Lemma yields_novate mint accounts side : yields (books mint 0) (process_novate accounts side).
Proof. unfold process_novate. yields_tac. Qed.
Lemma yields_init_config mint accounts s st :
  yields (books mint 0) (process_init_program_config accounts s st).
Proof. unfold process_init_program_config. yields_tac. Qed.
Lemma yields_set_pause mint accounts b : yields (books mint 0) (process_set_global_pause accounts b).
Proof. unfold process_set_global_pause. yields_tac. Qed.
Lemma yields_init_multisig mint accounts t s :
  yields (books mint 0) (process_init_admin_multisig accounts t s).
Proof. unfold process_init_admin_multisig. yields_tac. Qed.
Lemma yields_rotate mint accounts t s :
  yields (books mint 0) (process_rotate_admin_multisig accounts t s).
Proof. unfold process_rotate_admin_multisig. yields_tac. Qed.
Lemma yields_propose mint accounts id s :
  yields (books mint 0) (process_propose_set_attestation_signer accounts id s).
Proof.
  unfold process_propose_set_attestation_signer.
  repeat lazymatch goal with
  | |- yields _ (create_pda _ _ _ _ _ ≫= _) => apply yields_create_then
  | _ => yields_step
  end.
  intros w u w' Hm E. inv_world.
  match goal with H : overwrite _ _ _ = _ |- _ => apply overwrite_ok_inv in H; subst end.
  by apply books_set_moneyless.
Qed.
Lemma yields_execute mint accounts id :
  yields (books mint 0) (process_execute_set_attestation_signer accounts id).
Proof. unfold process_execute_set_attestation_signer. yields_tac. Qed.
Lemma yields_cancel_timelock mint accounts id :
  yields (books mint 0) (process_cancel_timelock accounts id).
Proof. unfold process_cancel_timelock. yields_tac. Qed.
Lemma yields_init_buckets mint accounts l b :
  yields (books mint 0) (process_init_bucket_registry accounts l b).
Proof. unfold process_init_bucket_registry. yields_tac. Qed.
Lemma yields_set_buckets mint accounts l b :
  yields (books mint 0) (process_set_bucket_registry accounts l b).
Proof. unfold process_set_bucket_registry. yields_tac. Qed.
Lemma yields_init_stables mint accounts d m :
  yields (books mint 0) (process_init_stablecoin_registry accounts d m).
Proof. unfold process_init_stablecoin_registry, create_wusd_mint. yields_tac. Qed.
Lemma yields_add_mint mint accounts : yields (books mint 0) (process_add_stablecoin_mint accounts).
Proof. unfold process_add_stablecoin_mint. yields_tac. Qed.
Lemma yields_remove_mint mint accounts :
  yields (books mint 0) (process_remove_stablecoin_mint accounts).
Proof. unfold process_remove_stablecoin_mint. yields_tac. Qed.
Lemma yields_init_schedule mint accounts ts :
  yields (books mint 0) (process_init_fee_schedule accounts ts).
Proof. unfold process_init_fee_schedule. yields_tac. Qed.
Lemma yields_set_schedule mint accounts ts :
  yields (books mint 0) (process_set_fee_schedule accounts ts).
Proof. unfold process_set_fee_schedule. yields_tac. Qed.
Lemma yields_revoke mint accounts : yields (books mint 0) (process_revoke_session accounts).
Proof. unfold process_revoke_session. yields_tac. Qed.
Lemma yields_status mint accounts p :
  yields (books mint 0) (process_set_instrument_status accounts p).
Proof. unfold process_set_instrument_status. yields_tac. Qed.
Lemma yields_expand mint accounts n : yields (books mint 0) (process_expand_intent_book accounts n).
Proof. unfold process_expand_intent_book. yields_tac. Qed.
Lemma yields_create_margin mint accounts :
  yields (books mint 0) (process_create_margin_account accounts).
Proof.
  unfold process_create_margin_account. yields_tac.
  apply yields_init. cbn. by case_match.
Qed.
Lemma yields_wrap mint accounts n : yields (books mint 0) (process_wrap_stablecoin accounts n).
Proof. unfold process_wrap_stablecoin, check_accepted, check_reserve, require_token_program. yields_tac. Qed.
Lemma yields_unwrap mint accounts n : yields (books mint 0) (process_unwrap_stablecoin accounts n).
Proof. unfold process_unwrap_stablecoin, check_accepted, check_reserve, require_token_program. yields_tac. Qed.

::::

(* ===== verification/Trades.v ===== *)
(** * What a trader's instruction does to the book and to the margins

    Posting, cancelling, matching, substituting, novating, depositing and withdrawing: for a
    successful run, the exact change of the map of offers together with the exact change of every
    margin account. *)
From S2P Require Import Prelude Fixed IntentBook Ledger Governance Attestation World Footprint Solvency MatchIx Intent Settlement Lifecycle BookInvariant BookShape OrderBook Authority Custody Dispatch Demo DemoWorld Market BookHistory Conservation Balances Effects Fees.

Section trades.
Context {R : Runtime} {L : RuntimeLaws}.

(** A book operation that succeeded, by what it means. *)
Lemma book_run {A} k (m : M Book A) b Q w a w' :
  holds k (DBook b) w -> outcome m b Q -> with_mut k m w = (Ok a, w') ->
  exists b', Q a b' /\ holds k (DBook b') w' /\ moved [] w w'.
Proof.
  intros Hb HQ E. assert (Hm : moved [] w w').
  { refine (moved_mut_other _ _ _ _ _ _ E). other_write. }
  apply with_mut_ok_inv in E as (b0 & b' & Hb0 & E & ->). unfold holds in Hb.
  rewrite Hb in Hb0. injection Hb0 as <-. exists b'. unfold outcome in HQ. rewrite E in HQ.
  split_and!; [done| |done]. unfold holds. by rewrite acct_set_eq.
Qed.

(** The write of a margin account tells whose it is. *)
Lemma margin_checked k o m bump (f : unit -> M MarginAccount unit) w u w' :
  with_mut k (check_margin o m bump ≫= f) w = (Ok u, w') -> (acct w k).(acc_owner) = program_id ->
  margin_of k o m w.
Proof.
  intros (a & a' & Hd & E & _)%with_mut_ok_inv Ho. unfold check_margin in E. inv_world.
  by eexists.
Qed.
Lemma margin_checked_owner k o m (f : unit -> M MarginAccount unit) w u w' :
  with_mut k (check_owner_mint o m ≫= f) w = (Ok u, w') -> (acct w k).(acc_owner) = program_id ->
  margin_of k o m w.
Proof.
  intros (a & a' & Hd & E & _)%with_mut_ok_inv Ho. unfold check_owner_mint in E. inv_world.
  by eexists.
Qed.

::::

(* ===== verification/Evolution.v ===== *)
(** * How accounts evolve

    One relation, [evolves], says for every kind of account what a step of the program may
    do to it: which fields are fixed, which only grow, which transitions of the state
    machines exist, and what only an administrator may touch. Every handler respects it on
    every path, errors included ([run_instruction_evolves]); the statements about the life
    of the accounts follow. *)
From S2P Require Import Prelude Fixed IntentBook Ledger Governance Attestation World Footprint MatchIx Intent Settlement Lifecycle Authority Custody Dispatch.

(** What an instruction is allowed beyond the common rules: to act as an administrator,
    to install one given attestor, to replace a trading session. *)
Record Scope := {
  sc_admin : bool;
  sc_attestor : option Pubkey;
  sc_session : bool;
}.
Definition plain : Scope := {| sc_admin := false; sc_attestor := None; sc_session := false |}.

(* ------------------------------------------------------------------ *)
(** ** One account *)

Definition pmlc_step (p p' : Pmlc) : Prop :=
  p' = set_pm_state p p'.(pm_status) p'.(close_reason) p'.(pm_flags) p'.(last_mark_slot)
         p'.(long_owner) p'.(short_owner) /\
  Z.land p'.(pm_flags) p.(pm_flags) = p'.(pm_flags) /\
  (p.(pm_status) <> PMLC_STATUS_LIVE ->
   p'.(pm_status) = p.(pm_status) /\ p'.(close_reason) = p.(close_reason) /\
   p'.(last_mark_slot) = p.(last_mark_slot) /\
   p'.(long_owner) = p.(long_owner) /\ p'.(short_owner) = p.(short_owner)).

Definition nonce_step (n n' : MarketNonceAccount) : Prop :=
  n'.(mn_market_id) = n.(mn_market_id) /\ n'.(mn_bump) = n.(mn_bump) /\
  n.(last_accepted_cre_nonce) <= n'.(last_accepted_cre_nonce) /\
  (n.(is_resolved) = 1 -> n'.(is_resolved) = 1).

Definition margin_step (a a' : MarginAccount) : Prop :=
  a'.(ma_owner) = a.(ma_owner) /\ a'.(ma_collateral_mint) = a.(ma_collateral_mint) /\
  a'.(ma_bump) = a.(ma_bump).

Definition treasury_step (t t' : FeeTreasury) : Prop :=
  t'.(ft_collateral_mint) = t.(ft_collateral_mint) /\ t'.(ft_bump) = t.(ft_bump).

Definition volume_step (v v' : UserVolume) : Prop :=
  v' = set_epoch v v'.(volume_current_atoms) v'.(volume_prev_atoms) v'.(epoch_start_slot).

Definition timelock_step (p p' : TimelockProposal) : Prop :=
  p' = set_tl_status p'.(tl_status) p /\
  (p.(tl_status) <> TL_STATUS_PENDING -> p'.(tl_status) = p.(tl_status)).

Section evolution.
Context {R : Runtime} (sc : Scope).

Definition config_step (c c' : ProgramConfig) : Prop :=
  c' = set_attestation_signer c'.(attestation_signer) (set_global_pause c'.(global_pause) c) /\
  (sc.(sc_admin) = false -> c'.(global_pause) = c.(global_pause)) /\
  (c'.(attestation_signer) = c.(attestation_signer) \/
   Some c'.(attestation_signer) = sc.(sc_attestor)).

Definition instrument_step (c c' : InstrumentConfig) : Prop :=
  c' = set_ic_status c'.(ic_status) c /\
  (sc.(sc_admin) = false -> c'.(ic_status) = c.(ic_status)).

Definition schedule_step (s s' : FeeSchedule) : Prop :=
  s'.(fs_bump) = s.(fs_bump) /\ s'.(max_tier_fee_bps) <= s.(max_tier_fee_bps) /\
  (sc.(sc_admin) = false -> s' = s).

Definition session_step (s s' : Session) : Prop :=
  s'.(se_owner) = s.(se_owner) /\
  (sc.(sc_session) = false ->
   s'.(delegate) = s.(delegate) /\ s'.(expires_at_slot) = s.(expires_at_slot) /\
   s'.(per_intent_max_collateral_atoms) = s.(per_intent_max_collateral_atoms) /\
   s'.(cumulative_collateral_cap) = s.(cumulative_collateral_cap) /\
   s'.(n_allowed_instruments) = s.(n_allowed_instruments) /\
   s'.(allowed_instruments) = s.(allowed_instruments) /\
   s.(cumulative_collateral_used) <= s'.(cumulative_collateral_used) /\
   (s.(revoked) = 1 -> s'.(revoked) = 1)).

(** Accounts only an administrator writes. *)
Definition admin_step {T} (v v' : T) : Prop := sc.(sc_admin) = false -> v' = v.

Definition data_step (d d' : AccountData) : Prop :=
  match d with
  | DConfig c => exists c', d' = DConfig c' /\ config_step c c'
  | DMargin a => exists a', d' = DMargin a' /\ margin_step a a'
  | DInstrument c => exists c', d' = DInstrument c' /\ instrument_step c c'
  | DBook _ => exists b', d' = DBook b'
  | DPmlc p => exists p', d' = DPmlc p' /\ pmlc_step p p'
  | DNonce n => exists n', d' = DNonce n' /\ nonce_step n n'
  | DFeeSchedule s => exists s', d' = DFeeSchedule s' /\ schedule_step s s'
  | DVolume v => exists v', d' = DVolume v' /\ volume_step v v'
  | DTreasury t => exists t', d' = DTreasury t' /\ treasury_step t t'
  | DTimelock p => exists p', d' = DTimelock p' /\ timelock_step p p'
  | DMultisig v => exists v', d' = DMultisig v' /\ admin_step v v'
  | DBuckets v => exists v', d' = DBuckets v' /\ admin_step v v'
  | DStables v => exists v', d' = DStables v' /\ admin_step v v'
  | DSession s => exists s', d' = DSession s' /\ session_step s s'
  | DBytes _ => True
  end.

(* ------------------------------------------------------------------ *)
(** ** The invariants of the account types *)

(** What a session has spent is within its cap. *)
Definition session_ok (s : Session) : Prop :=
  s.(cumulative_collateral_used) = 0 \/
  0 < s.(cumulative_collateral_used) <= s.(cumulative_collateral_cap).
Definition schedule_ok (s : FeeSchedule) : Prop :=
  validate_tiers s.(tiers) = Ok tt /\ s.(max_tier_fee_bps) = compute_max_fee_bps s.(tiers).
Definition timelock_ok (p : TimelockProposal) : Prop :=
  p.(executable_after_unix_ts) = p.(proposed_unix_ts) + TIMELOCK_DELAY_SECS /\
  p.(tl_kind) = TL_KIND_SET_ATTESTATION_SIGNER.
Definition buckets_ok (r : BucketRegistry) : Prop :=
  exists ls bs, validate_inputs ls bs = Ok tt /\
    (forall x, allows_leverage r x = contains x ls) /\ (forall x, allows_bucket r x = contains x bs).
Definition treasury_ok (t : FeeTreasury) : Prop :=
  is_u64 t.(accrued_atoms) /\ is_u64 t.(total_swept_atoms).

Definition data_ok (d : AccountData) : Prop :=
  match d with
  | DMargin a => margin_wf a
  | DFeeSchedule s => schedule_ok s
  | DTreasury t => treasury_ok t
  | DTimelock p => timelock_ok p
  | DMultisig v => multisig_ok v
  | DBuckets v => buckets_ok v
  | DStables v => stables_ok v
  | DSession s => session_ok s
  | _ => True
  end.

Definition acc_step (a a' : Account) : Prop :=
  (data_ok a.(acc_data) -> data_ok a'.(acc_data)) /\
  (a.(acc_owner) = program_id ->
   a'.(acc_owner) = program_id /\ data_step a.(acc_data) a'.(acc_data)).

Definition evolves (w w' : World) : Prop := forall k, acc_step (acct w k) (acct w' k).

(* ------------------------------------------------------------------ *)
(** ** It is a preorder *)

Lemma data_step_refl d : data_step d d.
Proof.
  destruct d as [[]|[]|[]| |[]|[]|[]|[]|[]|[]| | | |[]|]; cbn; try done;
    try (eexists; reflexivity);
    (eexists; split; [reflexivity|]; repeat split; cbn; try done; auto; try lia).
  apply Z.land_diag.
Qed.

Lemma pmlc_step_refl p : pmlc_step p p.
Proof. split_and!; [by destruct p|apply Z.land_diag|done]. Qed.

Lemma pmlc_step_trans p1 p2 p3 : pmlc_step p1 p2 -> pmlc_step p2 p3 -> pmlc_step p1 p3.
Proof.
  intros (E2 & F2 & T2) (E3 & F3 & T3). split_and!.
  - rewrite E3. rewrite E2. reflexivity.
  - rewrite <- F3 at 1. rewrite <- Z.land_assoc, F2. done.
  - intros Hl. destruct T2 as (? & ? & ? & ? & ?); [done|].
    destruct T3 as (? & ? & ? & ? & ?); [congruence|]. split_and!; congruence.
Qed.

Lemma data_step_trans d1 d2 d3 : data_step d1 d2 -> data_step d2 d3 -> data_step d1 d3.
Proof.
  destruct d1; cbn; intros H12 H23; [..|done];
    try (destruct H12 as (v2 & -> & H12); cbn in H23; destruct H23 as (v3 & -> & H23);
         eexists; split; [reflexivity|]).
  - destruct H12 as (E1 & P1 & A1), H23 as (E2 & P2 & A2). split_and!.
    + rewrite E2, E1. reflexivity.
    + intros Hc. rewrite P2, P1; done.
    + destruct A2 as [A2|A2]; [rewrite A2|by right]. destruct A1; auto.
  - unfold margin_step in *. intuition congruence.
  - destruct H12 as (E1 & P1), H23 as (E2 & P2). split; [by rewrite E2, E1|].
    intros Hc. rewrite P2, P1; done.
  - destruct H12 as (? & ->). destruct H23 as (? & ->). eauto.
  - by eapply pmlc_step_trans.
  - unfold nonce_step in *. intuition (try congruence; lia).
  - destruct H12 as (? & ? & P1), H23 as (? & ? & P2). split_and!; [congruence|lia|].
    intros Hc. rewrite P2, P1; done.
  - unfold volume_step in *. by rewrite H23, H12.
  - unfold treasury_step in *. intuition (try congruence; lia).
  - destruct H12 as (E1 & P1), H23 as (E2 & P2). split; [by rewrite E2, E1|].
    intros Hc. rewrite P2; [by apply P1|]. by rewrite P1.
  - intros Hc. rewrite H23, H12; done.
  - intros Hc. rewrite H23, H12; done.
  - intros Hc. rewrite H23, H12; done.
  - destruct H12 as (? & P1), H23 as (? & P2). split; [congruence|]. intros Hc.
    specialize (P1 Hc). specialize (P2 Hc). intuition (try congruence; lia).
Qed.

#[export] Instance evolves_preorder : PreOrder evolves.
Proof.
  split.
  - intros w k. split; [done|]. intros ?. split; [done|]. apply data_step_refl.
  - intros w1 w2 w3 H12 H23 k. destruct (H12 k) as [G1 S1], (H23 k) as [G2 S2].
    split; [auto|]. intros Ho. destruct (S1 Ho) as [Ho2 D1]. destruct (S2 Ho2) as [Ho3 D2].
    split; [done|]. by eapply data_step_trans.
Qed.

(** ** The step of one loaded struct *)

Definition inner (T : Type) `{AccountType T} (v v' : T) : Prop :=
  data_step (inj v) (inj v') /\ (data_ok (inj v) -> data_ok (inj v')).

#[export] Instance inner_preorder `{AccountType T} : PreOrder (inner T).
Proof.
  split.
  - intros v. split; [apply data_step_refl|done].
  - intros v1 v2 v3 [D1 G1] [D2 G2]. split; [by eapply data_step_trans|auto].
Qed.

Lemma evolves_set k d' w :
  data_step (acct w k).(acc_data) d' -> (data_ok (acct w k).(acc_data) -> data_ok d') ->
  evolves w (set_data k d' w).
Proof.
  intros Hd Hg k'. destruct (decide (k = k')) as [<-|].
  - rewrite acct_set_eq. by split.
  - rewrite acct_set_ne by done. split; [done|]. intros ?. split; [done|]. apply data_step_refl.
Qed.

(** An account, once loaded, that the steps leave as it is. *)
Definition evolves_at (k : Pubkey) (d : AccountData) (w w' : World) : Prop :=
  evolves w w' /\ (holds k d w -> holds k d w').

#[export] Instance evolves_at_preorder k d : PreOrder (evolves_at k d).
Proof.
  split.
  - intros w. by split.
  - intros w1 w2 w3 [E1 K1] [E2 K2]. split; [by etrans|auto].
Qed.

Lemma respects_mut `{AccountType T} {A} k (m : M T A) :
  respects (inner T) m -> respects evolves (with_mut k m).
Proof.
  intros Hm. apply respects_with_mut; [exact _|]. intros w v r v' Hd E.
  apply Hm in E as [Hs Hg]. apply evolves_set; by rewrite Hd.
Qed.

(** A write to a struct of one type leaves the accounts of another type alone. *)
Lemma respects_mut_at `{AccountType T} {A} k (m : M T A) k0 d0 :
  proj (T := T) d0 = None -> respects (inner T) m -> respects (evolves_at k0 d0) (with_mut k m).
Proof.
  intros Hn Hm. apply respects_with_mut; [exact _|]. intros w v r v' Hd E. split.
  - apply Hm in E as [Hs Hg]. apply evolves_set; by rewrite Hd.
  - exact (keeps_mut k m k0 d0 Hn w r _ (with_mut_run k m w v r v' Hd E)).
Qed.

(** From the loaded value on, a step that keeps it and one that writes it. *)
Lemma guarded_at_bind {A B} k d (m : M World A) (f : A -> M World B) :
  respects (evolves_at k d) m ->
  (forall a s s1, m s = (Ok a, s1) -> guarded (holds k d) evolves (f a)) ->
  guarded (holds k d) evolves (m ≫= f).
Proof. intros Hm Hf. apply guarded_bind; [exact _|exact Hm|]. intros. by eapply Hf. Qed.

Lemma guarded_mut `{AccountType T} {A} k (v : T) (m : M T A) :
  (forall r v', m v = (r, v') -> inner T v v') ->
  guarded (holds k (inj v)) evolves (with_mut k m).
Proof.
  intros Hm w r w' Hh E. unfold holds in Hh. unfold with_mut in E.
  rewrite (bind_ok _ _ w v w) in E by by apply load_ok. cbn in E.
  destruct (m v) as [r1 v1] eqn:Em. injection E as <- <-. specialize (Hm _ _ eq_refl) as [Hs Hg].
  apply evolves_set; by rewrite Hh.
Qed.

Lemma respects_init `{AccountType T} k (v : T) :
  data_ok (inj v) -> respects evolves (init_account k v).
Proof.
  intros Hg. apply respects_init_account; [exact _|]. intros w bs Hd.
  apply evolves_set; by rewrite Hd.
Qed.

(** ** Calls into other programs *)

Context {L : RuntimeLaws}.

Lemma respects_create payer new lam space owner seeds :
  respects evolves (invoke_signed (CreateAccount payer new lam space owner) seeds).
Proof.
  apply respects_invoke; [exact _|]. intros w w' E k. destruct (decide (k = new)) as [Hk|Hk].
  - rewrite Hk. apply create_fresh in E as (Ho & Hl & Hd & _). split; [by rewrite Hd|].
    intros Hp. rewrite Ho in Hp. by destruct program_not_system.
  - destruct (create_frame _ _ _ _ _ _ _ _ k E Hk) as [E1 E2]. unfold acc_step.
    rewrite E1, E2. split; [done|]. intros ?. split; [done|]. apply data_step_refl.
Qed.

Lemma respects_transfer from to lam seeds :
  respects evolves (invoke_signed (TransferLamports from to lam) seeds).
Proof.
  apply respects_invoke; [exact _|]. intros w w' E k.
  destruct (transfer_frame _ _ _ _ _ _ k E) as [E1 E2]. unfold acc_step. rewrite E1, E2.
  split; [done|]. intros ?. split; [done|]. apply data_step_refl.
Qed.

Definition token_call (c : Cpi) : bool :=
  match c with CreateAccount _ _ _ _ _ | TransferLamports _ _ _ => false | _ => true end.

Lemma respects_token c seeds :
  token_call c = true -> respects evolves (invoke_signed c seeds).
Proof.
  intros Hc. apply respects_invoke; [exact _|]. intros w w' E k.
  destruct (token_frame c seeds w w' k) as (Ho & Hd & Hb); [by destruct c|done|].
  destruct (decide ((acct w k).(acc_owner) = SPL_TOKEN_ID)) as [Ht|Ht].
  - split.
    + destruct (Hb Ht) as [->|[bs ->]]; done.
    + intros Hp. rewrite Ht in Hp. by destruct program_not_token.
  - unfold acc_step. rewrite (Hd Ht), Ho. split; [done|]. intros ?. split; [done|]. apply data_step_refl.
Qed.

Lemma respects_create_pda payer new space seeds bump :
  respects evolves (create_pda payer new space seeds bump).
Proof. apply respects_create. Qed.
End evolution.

::::

▶ _INSTRUCTIONS TO FOLLOW_
Using the records above, set down exactly the lines from the one with "s'.(allowed_instruments) = s.(allowed_instruments)" through the one with "Definition session_ok (s", inclusive, and nothing more.

▶ _RESPONSE BELOW_
   s'.(allowed_instruments) = s.(allowed_instruments) /\
   s.(cumulative_collateral_used) <= s'.(cumulative_collateral_used) /\
   (s.(revoked) = 1 -> s'.(revoked) = 1)).

(** Accounts only an administrator writes. *)
Definition admin_step {T} (v v' : T) : Prop := sc.(sc_admin) = false -> v' = v.

Definition data_step (d d' : AccountData) : Prop :=
  match d with
  | DConfig c => exists c', d' = DConfig c' /\ config_step c c'
  | DMargin a => exists a', d' = DMargin a' /\ margin_step a a'
  | DInstrument c => exists c', d' = DInstrument c' /\ instrument_step c c'
  | DBook _ => exists b', d' = DBook b'
  | DPmlc p => exists p', d' = DPmlc p' /\ pmlc_step p p'
  | DNonce n => exists n', d' = DNonce n' /\ nonce_step n n'
  | DFeeSchedule s => exists s', d' = DFeeSchedule s' /\ schedule_step s s'
  | DVolume v => exists v', d' = DVolume v' /\ volume_step v v'
  | DTreasury t => exists t', d' = DTreasury t' /\ treasury_step t t'
  | DTimelock p => exists p', d' = DTimelock p' /\ timelock_step p p'
  | DMultisig v => exists v', d' = DMultisig v' /\ admin_step v v'
  | DBuckets v => exists v', d' = DBuckets v' /\ admin_step v v'
  | DStables v => exists v', d' = DStables v' /\ admin_step v v'
  | DSession s => exists s', d' = DSession s' /\ session_step s s'
  | DBytes _ => True
  end.

(* ------------------------------------------------------------------ *)
(** ** The invariants of the account types *)

(** What a session has spent is within its cap. *)
Definition session_ok (s : Session) : Prop :=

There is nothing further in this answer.